Exercise brief: Give back exactly the stretch of data below from the line holding "let '(H, _) := bpa_create H 4000 in" through the line holding "let! H := set_id H id3 3 30000 in", both ends included, and leave the remaining lines out.

Dataset extract:
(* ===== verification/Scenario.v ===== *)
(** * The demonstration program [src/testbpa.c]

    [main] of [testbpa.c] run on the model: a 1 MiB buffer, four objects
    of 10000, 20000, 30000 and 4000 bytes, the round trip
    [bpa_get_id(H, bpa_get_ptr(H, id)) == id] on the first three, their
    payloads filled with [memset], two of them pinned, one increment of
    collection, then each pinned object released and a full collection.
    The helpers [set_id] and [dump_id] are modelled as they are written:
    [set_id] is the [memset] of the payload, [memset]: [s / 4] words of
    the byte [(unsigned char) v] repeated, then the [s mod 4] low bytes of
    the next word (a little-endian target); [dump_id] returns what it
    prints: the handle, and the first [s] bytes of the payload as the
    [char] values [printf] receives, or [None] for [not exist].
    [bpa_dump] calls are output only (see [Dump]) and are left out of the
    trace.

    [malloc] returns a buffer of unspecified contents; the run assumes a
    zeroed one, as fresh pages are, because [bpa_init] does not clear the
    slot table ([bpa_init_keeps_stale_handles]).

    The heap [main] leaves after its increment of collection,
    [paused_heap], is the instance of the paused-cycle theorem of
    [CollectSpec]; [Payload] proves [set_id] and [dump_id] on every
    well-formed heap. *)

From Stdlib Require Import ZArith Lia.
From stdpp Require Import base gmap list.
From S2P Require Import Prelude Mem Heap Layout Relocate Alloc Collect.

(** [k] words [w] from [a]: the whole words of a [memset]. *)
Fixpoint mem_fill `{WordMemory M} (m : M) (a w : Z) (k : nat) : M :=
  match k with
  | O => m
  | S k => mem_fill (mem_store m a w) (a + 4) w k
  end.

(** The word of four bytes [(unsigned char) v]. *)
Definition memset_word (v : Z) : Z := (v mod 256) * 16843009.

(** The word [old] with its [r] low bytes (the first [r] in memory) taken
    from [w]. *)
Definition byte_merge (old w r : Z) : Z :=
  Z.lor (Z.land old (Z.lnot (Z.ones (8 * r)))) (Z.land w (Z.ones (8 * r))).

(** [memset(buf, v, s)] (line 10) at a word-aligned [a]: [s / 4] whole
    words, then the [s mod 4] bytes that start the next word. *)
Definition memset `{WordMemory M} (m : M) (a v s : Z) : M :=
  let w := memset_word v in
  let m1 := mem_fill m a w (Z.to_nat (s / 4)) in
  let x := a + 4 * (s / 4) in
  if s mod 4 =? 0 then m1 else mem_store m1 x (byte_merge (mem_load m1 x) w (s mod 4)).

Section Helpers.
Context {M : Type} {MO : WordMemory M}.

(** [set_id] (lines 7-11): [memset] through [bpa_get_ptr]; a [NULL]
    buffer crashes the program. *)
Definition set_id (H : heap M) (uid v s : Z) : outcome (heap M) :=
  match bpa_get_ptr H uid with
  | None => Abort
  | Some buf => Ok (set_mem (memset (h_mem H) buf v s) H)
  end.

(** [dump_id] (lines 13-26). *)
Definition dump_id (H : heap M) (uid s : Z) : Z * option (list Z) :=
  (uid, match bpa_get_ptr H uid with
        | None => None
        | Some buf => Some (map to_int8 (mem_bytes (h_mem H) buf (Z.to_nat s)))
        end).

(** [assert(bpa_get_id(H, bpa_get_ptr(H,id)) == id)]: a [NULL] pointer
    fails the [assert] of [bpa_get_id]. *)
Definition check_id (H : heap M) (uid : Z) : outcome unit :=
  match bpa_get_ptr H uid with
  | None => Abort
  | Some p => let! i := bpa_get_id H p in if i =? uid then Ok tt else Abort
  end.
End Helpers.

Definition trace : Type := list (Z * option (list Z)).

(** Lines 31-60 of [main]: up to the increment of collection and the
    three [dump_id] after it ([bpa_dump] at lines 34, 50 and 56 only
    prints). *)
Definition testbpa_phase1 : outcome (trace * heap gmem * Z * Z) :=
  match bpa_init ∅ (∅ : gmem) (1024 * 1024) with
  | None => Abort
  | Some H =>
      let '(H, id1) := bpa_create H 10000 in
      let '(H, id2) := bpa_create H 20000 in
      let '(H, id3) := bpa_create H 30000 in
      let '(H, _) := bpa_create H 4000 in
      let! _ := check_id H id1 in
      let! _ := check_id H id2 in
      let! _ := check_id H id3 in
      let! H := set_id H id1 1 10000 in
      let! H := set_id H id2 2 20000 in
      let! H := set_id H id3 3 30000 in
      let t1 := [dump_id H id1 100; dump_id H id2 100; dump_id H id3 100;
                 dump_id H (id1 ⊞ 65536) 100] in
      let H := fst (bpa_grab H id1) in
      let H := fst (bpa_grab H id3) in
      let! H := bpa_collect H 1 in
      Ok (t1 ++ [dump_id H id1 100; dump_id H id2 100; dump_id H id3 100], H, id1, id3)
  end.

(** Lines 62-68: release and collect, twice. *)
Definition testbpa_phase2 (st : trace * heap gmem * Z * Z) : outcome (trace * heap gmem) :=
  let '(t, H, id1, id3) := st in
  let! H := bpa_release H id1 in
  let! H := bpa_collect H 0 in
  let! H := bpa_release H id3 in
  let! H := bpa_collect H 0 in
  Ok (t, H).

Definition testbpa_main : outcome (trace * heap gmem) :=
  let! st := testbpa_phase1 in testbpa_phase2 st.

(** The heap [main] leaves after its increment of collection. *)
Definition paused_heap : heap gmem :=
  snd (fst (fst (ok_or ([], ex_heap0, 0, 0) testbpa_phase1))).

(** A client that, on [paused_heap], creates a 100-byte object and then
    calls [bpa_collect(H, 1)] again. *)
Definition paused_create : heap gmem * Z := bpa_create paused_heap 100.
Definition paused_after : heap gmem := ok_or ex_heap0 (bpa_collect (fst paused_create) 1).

Result for this task:
      let '(H, _) := bpa_create H 4000 in
      let! _ := check_id H id1 in
      let! _ := check_id H id2 in
      let! _ := check_id H id3 in
      let! H := set_id H id1 1 10000 in
      let! H := set_id H id2 2 20000 in
      let! H := set_id H id3 3 30000 in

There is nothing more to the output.